Not only do we write rhetorically, we always read, but not always rhetorically. Reading in a rhetoric way is paying close attention to what you’re reading and trying to understand why the author is writing this. If we pay attention to the four different types of elements (author, audience, topic, and purpose) and how they connect, then we are in a process called rhetorical analysis which is one step closer to what we call critical thinking. When we write rhetorical context, we factor in those 4 elements we pay attention to while reading. As a writer, it is important to focus on what audience you are focusing on, why you are writing about this, what is the topic about, and what is the writer trying to tell the audience. It is important to put all of these into factor when we write about anything in our daily lives.

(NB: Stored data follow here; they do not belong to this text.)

Lemma split_first_dot (base rest : string) :
  hasDot base = false ->
  exists pieces, split "." (base ++ String "." rest) = base :: pieces.
Proof.
  induction base as [| c base IH]; intros Hdot.
  - simpl. eexists. reflexivity.
  - simpl in Hdot. apply orb_false_iff in Hdot. destruct Hdot as [Hc Hbase].
    destruct (IH Hbase) as [pieces Hsplit].
    exists pieces. simpl. rewrite Hc, Hsplit. reflexivity.
Qed.

Lemma split_no_dot (name : string) :
  hasDot name = false -> split "." name = [name].
Proof.
  induction name as [| c name IH]; intros Hdot; [reflexivity |].
  simpl in Hdot. apply orb_false_iff in Hdot. destruct Hdot as [Hc Hname].
  simpl. rewrite Hc, (IH Hname). reflexivity.
Qed.

(** What the code computes: the name is cut at its first dot. *)
Lemma downloadName_cuts_at_first_dot (base rest : string) :
  hasDot base = false ->
  downloadName (base ++ String "." rest) = base ++ ".webp".
Proof.
  intros Hdot. unfold downloadName.
  destruct (split_first_dot base rest Hdot) as [pieces ->]. reflexivity.
Qed.

Lemma stripExtension_no_dot (name : string) :
  hasDot name = false -> stripExtension name = name.
Proof.
  induction name as [| c name IH]; intros Hdot; [reflexivity |].
  simpl in Hdot. apply orb_false_iff in Hdot. destruct Hdot as [Hc Hname].
  simpl. rewrite Hc, (IH Hname). reflexivity.
Qed.

(** The two agree on names with at most one dot. *)
Lemma downloadName_single_extension (base ext : string) :
  hasDot base = false -> hasDot ext = false ->
  downloadName (base ++ String "." ext) = specDownloadName (base ++ String "." ext).
Proof.
  intros Hbase Hext. rewrite downloadName_cuts_at_first_dot by exact Hbase.
  unfold specDownloadName. f_equal.
  induction base as [| c base IH].
  - simpl. rewrite Hext. reflexivity.
  - simpl in Hbase. apply orb_false_iff in Hbase. destruct Hbase as [Hc Hb].
    simpl. rewrite Hc, <- (IH Hb). reflexivity.
Qed.

(** C9, on the code: for the original name "photo.final.png" the
    download is named "photo.webp", while the name with its final
    extension stripped and [.webp] appended is "photo.final.webp". *)
Theorem downloadName_drops_inner_segments :
  downloadName "photo.final.png" = "photo.webp" /\
  specDownloadName "photo.final.png" = "photo.final.webp" /\
  downloadName "photo.final.png" <> specDownloadName "photo.final.png".
Proof. repeat split; try reflexivity. discriminate. Qed.

End DownloadFacts.

(** ** The registry *)

Module RegistryFacts.
Import Pipeline Registry Session Samples Observations.
Local Open Scope list_scope.

Lemma createJobs_originalFile rng n imageFiles :
  map originalFile (createJobs rng n imageFiles) = imageFiles.
Proof.
  revert n. induction imageFiles as [| file rest IH]; intros n; simpl;
    [reflexivity | now rewrite IH].
Qed.

Lemma createJobs_fresh rng n imageFiles :
  Forall (fun job => status job = Converting /\ convertedUrl job = None /\
                     convertedSize job = None /\ error job = None /\
                     originalType job = type (originalFile job))
         (createJobs rng n imageFiles).
Proof.
  revert n. induction imageFiles as [| file rest IH]; intros n; simpl;
    constructor; [simpl; auto | apply IH].
Qed.

Lemma createJobs_ids rng n imageFiles :
  map id (createJobs rng n imageFiles)
  = map (fun i => newId (rng i)) (seq n (List.length imageFiles)).
Proof.
  revert n. induction imageFiles as [| file rest IH]; intros n; simpl;
    [reflexivity | now rewrite IH].
Qed.

Lemma run_forOf_files newFiles q w :
  files (fst (run (forOf newFiles q) w)) = files w.
Proof. destruct newFiles; reflexivity. Qed.

Lemma world_spawn r others : world (spawn r others) = fst r.
Proof. unfold spawn. destruct (snd r); reflexivity. Qed.

Lemma world_continue r before after : world (continue r before after) = fst r.
Proof. unfold continue. destruct (snd r); reflexivity. Qed.

(** C4. A selection produces one job per file whose type starts with
    "image/", in selection order, each in [Converting] state with no
    result yet, appended after the jobs already in the registry; a
    selection without image files changes nothing. *)
Theorem select_appends_image_jobs (selectedFiles : list File) (s : State) :
  files (world (perform (Select selectedFiles) s))
    = files (world s) ++ newFilesOf selectedFiles (world s) /\
  map originalFile (newFilesOf selectedFiles (world s))
    = filter isImage selectedFiles /\
  Forall (fun job => status job = Converting /\ convertedUrl job = None /\
                     convertedSize job = None /\ error job = None /\
                     originalType job = type (originalFile job))
         (newFilesOf selectedFiles (world s)) /\
  (filter isImage selectedFiles = [] -> perform (Select selectedFiles) s = s).
Proof.
  split; [| split; [| split]].
  - unfold perform, handleFilesSelected, newFilesOf, imageFilesOf.
    destruct (filter isImage selectedFiles) as [| file rest] eqn:E.
    + simpl. rewrite app_nil_r. reflexivity.
    + cbn [List.length Nat.eqb].
      rewrite world_spawn. cbn [run]. rewrite run_forOf_files. reflexivity.
  - apply createJobs_originalFile.
  - apply createJobs_fresh.
  - intros E. unfold perform, handleFilesSelected, imageFilesOf.
    rewrite E. destruct s. reflexivity.
Qed.

Lemma select_without_images :
  filter isImage [notes] = [] /\
  perform (Select [notes]) (start sampleRng) = start sampleRng.
Proof.
  split; [reflexivity |].
  apply (select_appends_image_jobs [notes] (start sampleRng)). reflexivity.
Defined.

Lemma updateJob_absent target o prev :
  ~ In target (map id prev) -> updateJob target o prev = prev.
Proof.
  induction prev as [| f prev IH]; intros Habsent; [reflexivity |].
  simpl in *. destruct (String.eqb_spec (id f) target) as [E | _].
  - exfalso. auto.
  - f_equal. apply IH. auto.
Qed.

(** C5. An update, success or failure, addressed to an id that no job of
    the registry carries leaves the registry as it is: the same jobs in
    the same order, the id still absent.  (The updater is a total
    function, so nothing is raised.) *)
Theorem update_of_absent_id_is_noop (target : string) (o : Outcome) (w : World) :
  ~ In target (map id (files w)) ->
  updateJob target o (files w) = files w /\
  files (setFiles (updateJob target o) w) = files w /\
  ~ In target (map id (files (setFiles (updateJob target o) w))).
Proof.
  intros Habsent.
  assert (E : updateJob target o (files w) = files w)
    by (apply updateJob_absent; exact Habsent).
  repeat split.
  - exact E.
  - simpl. exact E.
  - simpl. rewrite E. exact Habsent.
Qed.

Lemma late_update_is_dropped :
  ~ In "4fzyo82mv" (map id (files (world removedInFlight))) /\
  files (setFiles (updateJob "4fzyo82mv" (Resolved "blob:0" 1234)) (world removedInFlight))
    = files (world removedInFlight).
Proof.
  split; [simpl; tauto |].
  apply (update_of_absent_id_is_noop "4fzyo82mv" (Resolved "blob:0" 1234)
           (world removedInFlight)).
  simpl; tauto.
Defined.

End RegistryFacts.

(** ** The session *)

Module SessionFacts.
Import Pipeline Registry Session Samples Observations RegistryFacts.
Local Open Scope list_scope.

Lemma run_random body w :
  rng (fst (run body w)) = rng w /\
  randomCalls (fst (run body w)) = randomCalls w.
Proof.
  revert w. induction body as [| update next IH | file q resume IH]; intros w.
  - auto.
  - simpl. destruct (IH (setFiles update w)) as [-> ->]. auto.
  - auto.
Qed.

Lemma perform_random a s :
  rng (world (perform a s)) = rng (world s) /\
  randomCalls (world (perform a s)) = randomCalls (world s) + drawsOfAction a.
Proof.
  destruct a as [selectedFiles | n p | target | | q]; simpl.
  - unfold handleFilesSelected.
    destruct (List.length (imageFilesOf selectedFiles) =? 0)%nat eqn:E.
    + rewrite world_spawn. simpl.
      apply Nat.eqb_eq in E. rewrite E. auto.
    + rewrite world_spawn.
      match goal with |- context [run ?b ?w] => destruct (run_random b w) as [-> ->] end.
      auto.
  - destruct (nth_error (tasks s) n) as [t |]; [| auto].
    rewrite world_continue.
    match goal with |- context [run ?b ?w] => destruct (run_random b w) as [-> ->] end.
    auto.
  - unfold removeFile.
    destruct (find _ (files (world s))); simpl; auto.
  - auto.
  - auto.
Qed.

Lemma createdBy_ids script s :
  exists draws,
    randomCalls (world (performAll script s)) = randomCalls (world s) + draws /\
    map id (createdBy script s)
    = map (fun i => newId (rng (world s) i)) (seq (randomCalls (world s)) draws).
Proof.
  revert s. induction script as [| a rest IH]; intros s.
  - exists 0. simpl. auto.
  - destruct (IH (perform a s)) as (draws & Hcalls & Hids).
    destruct (perform_random a s) as [Hrng Hcount].
    exists (drawsOfAction a + draws). split.
    + change (performAll (a :: rest) s) with (performAll rest (perform a s)).
      rewrite Hcalls, Hcount. lia.
    + simpl. rewrite map_app, Hids, Hrng, Hcount, seq_app, map_app.
      f_equal.
      destruct a; simpl; try reflexivity.
      apply createJobs_ids.
Qed.

Lemma NoDup_map_injective_on {A B : Type} (f : A -> B) (l : list A) :
  NoDup l ->
  (forall x y, In x l -> In y l -> f x = f y -> x = y) ->
  NoDup (map f l).
Proof.
  induction 1 as [| x l Hnotin Hrest IH]; intros Hinj; simpl; constructor.
  - intros Hin. apply in_map_iff in Hin. destruct Hin as (y & Hy & Hyin).
    assert (y = x) by (apply Hinj; simpl; auto).
    subst y. contradiction.
  - apply IH. intros y z Hy Hz. apply Hinj; simpl; auto.
Qed.

(** C3, the claim as stated fails: two draws that differ only after
    their tenth character give two jobs of one batch the same id. *)
Lemma colliding_draws_share_an_id :
  ~ NoDup (map id (createdBy [Select [photo; scan]] (start collidingRng))).
Proof.
  intros H. inversion H as [| x l Hnotin _]; subst.
  apply Hnotin. left. reflexivity.
Qed.

(** C3, amended.  The ids of the jobs ever created in a session are, in
    creation order, the nine-character slices (characters 2..10) of the
    successive random draws; they are pairwise distinct whenever the
    slices of the draws used so far are pairwise distinct. *)
Theorem ids_are_slices_of_draws (rng : nat -> string) (script : list Action) :
  let n := randomCalls (world (performAll script (start rng))) in
  map id (createdBy script (start rng)) = map (fun i => newId (rng i)) (seq 0 n) /\
  ((forall i j, i < n -> j < n -> newId (rng i) = newId (rng j) -> i = j) ->
   NoDup (map id (createdBy script (start rng)))).
Proof.
  intros n.
  destruct (createdBy_ids script (start rng)) as (draws & Hcalls & Hids).
  simpl in Hcalls, Hids. fold n in Hcalls. subst draws.
  split; [exact Hids |].
  intros Hinj. rewrite Hids.
  apply NoDup_map_injective_on; [apply seq_NoDup |].
  intros i j Hi Hj. apply in_seq in Hi, Hj. apply Hinj; lia.
Qed.

Lemma sample_draws_give_distinct_ids :
  NoDup (map id (createdBy [Select [photo; notes; scan]] (start sampleRng))).
Proof.
  apply (ids_are_slices_of_draws sampleRng [Select [photo; notes; scan]]).
  intros i j Hi Hj.
  destruct i as [| [| i]]; destruct j as [| [| j]]; simpl in *;
    try reflexivity; try discriminate; lia.
Defined.

(** *** One batch, one conversion at a time *)

Lemma forOf_sequential (job : ConvertedFile) (rest : list ConvertedFile) (q : Z) :
  Sequential
    (mkTask (originalFile job) q
            (fun o => SetFiles (updateJob (id job) o) (forOf rest q)))
    (job :: rest) q.
Proof.
  revert job. induction rest as [| next rest IH]; intros job.
  - simpl. auto.
  - split; [reflexivity |]. split; [reflexivity |].
    intros o w. eexists. split; [reflexivity |]. apply IH.
Qed.

(** When the awaited conversion of a handler with jobs left settles, the
    outcome is applied and exactly the next job's conversion starts. *)
Lemma settle_starts_next (s : State) (n : nat) (p : Platform) (t : Task)
      (job next : ConvertedFile) (rest : list ConvertedFile) (q : Z) :
  nth_error (tasks s) n = Some t ->
  Sequential t (job :: next :: rest) q ->
  let o := outcome (convertToWebP (originalFile job) q p) in
  files (world (perform (Settle n p) s)) = updateJob (id job) o (files (world s)) /\
  started (world (perform (Settle n p) s))
    = started (world s) ++ [(originalFile next, q)].
Proof.
  intros Hnth (Hfile & Hq & Hresume) o. unfold perform. rewrite Hnth.
  rewrite world_continue, Hfile, Hq. fold o.
  destruct (Hresume o (world s)) as (t' & -> & _). auto.
Qed.

(** When the last conversion of a handler settles, the outcome is applied
    and no conversion starts. *)
Lemma settle_last (s : State) (n : nat) (p : Platform) (t : Task)
      (job : ConvertedFile) (q : Z) :
  nth_error (tasks s) n = Some t ->
  Sequential t [job] q ->
  let o := outcome (convertToWebP (originalFile job) q p) in
  files (world (perform (Settle n p) s)) = updateJob (id job) o (files (world s)) /\
  started (world (perform (Settle n p) s)) = started (world s).
Proof.
  intros Hnth (Hfile & Hq & Hresume) o. unfold perform. rewrite Hnth.
  rewrite world_continue, Hfile, Hq. fold o.
  rewrite (Hresume o (world s)). auto.
Qed.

We read and analyzed a piece of rhetorical writing from George Bush, who was writing to Saddam Hussein in regards to withdrawing from the war in Iraq. We noticed that Bush was clear and concise with his points towards Hussein, making him the primary audience. Bush also mentioned other parts of the world in his writing, making them the secondary audience. Overall, the tone of this speech was very strong and his purpose was laid out specifically. Bush, as the author, made it clear what is topic was, who he was reaching out towards to, and lastly why he was writing this letter. Being able to learn and read an example of what rhetoric writing was, I realized that it used everyday.